**What this task involves**
Reproduce the section of the listing that begins at the line containing "(** ** Compilation *)" and finishes at the line containing "(mk_runtime (pd_provider_id d)". Include both end lines and nothing beyond them.
_ _ _ _ _
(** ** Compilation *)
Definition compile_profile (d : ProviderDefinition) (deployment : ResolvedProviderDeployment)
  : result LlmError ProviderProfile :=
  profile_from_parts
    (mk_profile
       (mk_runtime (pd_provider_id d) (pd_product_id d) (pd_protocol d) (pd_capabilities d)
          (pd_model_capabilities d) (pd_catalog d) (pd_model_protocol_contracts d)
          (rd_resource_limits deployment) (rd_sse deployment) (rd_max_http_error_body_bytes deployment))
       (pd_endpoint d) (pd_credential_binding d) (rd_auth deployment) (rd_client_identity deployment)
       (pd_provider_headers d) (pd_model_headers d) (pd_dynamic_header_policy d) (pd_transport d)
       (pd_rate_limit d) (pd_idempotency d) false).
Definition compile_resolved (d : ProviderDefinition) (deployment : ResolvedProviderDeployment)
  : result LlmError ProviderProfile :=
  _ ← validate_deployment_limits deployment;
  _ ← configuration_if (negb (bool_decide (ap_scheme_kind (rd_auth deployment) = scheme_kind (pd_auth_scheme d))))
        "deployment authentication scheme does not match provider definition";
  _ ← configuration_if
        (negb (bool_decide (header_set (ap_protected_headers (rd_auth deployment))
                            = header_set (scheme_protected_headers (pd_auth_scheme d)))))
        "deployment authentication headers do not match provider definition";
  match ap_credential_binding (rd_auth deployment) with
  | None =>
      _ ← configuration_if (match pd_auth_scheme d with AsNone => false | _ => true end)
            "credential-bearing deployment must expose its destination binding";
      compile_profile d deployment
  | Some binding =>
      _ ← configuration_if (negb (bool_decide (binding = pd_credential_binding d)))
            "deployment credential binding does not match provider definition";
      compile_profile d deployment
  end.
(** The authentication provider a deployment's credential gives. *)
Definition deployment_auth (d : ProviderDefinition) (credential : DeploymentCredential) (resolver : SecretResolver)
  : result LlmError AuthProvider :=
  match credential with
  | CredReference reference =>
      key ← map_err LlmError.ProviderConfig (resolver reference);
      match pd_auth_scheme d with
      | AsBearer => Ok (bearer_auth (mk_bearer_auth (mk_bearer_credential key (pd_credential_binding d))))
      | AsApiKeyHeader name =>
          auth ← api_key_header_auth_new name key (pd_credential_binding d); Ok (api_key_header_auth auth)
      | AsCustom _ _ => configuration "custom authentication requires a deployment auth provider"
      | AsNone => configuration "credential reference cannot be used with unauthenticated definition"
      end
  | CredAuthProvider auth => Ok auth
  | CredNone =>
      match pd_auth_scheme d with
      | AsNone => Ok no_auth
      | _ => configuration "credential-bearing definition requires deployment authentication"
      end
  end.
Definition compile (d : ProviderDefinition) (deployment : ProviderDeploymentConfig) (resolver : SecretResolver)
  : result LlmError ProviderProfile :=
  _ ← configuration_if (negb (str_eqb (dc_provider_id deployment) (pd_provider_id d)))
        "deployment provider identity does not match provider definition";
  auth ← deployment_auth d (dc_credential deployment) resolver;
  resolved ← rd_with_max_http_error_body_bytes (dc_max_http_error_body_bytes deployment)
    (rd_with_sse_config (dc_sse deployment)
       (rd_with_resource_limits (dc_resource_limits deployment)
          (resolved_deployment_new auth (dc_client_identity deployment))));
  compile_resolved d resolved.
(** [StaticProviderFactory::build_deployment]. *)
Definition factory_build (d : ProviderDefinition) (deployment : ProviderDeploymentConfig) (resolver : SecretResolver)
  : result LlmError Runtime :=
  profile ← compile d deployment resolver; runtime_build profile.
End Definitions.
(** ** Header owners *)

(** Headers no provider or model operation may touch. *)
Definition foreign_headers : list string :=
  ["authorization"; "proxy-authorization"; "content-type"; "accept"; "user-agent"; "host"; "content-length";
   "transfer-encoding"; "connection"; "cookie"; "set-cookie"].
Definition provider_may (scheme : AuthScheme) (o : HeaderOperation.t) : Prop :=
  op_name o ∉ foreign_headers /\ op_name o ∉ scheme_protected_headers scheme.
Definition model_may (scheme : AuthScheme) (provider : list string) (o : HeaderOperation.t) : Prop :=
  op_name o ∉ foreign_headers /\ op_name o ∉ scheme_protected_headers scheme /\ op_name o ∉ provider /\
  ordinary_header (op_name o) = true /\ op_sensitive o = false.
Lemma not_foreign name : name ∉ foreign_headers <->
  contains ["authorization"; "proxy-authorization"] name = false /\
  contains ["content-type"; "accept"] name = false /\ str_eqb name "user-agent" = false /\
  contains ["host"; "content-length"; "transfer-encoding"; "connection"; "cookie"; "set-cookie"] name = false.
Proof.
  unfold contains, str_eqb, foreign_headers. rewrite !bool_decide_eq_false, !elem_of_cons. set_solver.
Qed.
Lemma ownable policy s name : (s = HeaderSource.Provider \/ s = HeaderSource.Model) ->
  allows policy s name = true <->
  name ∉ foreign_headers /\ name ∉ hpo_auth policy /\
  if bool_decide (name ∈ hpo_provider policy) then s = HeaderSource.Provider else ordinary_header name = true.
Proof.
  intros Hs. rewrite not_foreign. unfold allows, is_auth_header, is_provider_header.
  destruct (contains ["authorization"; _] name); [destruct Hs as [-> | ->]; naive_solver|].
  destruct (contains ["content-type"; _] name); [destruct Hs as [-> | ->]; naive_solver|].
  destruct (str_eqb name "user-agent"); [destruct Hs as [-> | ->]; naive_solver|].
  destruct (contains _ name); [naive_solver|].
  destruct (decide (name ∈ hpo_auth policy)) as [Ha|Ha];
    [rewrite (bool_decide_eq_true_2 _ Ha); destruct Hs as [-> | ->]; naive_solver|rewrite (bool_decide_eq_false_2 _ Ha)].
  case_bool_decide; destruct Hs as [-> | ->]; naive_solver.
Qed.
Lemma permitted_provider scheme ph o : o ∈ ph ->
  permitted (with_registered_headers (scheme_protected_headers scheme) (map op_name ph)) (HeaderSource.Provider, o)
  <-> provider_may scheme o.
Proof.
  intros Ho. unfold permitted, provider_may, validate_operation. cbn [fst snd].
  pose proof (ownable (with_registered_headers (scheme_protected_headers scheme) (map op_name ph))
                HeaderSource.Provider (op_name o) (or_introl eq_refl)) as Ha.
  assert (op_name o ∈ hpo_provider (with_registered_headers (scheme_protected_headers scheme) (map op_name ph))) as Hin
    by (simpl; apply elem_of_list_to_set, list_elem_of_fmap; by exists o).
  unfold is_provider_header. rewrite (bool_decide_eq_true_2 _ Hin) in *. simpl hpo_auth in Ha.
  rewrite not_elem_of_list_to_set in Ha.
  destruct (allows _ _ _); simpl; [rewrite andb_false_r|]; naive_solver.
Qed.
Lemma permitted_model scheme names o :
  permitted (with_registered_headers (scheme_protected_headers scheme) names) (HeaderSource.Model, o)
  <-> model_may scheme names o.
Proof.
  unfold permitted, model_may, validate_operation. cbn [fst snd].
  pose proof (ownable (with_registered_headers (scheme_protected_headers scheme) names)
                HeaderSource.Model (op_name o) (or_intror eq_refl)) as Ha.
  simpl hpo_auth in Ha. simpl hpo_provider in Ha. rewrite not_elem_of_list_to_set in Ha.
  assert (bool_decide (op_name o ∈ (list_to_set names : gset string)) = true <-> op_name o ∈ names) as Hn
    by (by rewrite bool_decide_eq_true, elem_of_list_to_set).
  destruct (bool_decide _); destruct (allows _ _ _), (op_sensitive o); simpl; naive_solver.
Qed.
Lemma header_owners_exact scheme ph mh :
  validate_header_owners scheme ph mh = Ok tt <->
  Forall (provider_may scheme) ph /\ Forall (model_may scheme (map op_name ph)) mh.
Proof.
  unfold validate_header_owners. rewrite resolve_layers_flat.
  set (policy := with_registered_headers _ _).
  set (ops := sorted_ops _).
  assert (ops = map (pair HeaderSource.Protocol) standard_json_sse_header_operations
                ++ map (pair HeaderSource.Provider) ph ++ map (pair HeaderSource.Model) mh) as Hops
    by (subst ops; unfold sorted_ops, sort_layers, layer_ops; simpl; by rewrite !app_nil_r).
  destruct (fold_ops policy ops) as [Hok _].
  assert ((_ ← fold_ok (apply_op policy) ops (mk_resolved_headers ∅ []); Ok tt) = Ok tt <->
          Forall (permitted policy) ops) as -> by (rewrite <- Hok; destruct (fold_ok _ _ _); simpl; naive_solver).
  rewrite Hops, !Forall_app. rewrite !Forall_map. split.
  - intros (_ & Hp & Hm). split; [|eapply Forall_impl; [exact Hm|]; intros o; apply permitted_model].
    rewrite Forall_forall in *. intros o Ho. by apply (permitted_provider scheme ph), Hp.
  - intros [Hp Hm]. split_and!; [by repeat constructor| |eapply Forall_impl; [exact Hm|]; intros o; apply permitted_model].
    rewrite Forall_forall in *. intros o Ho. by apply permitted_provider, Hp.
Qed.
_ _ _ _ _
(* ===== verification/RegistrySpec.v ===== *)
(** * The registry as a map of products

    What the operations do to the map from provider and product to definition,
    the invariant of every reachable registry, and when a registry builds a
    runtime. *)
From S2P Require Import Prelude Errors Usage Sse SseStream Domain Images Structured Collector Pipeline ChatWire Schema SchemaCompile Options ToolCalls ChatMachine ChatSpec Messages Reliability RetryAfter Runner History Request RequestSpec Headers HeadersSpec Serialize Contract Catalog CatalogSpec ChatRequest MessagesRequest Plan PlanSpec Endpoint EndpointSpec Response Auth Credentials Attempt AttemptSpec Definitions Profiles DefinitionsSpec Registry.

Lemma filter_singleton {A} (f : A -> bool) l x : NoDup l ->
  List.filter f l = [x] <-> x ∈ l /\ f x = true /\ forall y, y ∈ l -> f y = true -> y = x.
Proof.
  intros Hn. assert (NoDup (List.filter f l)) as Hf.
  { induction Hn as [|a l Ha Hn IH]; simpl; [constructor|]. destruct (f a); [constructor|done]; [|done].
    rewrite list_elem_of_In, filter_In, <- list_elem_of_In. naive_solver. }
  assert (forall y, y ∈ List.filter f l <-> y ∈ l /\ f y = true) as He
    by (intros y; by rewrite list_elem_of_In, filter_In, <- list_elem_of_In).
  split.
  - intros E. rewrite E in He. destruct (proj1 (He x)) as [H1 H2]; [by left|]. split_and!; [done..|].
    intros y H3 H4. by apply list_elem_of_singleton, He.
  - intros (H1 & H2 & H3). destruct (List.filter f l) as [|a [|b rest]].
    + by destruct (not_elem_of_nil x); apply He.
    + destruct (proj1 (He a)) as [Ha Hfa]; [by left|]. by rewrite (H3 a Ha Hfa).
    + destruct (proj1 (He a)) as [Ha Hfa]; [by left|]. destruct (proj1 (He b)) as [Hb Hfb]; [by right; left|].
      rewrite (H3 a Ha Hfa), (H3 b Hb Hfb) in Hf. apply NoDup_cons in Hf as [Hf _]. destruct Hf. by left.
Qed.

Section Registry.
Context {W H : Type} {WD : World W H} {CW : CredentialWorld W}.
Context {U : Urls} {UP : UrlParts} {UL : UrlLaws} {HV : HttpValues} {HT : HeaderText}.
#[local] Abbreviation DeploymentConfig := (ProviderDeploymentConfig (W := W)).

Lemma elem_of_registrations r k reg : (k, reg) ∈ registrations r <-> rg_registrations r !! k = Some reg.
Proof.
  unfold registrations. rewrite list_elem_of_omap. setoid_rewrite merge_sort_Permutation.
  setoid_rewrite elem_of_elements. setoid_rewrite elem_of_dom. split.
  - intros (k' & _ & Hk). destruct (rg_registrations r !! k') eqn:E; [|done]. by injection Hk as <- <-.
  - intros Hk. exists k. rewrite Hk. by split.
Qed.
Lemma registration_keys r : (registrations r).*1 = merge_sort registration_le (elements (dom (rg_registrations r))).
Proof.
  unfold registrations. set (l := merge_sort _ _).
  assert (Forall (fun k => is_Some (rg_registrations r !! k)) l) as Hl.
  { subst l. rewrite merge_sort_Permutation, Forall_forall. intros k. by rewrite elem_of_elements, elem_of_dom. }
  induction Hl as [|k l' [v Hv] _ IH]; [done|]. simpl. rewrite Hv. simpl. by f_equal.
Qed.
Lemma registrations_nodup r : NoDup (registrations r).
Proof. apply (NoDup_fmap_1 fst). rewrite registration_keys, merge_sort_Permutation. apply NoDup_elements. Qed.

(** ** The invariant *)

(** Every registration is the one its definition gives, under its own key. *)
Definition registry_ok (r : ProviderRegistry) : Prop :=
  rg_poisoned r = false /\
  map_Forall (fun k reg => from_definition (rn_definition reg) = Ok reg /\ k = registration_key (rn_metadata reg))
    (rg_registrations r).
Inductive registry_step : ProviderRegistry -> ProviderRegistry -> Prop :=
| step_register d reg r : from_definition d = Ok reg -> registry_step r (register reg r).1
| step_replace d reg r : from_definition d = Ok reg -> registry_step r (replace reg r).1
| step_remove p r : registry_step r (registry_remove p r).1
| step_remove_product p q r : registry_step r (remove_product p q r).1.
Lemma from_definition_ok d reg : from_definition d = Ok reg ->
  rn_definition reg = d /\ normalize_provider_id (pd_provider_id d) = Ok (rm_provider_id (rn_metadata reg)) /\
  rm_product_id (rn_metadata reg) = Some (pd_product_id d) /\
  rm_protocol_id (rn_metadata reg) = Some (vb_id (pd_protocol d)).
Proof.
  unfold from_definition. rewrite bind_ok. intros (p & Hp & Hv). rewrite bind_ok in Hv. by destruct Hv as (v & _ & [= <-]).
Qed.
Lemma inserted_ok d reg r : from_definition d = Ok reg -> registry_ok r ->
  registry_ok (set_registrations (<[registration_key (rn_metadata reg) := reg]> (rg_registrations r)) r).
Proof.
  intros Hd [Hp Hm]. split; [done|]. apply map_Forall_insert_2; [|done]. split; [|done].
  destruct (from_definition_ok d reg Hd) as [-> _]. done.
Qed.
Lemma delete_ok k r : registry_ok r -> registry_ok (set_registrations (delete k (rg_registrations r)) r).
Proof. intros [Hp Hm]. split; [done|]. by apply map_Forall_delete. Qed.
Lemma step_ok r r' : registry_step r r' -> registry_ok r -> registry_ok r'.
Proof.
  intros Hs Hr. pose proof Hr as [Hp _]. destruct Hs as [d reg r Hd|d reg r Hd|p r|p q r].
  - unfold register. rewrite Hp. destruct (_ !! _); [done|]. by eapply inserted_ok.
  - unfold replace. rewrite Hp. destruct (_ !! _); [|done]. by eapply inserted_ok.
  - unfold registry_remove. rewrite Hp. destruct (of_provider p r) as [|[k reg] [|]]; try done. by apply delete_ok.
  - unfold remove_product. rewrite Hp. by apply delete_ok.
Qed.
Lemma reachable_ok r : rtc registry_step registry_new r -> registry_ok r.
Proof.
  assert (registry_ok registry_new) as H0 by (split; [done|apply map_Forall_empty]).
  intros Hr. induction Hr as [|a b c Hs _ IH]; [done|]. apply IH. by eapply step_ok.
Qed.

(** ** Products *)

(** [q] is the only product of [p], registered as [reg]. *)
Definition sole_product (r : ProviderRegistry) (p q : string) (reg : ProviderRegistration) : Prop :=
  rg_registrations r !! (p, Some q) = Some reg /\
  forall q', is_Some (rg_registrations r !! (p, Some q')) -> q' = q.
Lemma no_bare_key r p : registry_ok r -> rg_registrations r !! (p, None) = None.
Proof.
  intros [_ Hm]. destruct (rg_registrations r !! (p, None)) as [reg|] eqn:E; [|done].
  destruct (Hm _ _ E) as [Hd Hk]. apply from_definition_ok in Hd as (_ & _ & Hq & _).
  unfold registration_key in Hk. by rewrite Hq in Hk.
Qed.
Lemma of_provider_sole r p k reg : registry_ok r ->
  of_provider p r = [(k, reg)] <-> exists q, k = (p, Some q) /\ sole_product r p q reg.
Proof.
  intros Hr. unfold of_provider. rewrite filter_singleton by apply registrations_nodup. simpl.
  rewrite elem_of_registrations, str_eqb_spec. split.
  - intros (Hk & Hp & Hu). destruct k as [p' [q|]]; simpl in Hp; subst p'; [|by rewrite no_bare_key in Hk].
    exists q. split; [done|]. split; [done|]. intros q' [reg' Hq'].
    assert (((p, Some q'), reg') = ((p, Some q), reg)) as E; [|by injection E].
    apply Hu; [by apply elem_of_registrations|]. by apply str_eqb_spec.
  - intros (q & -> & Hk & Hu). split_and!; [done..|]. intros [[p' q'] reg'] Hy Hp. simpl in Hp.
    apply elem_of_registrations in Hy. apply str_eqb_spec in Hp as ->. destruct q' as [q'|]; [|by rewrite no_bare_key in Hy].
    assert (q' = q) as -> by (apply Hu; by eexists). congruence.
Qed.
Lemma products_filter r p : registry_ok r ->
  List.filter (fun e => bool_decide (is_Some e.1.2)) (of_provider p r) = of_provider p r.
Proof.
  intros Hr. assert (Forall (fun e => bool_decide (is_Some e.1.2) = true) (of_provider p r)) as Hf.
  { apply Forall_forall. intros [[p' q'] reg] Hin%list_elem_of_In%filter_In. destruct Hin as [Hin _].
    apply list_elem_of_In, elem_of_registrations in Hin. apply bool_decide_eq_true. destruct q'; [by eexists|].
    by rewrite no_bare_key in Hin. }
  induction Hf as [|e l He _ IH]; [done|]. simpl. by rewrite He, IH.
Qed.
_ _ _ _ _
**Task output**
(** ** Compilation *)
Definition compile_profile (d : ProviderDefinition) (deployment : ResolvedProviderDeployment)
  : result LlmError ProviderProfile :=
  profile_from_parts
    (mk_profile
       (mk_runtime (pd_provider_id d) (pd_product_id d) (pd_protocol d) (pd_capabilities d)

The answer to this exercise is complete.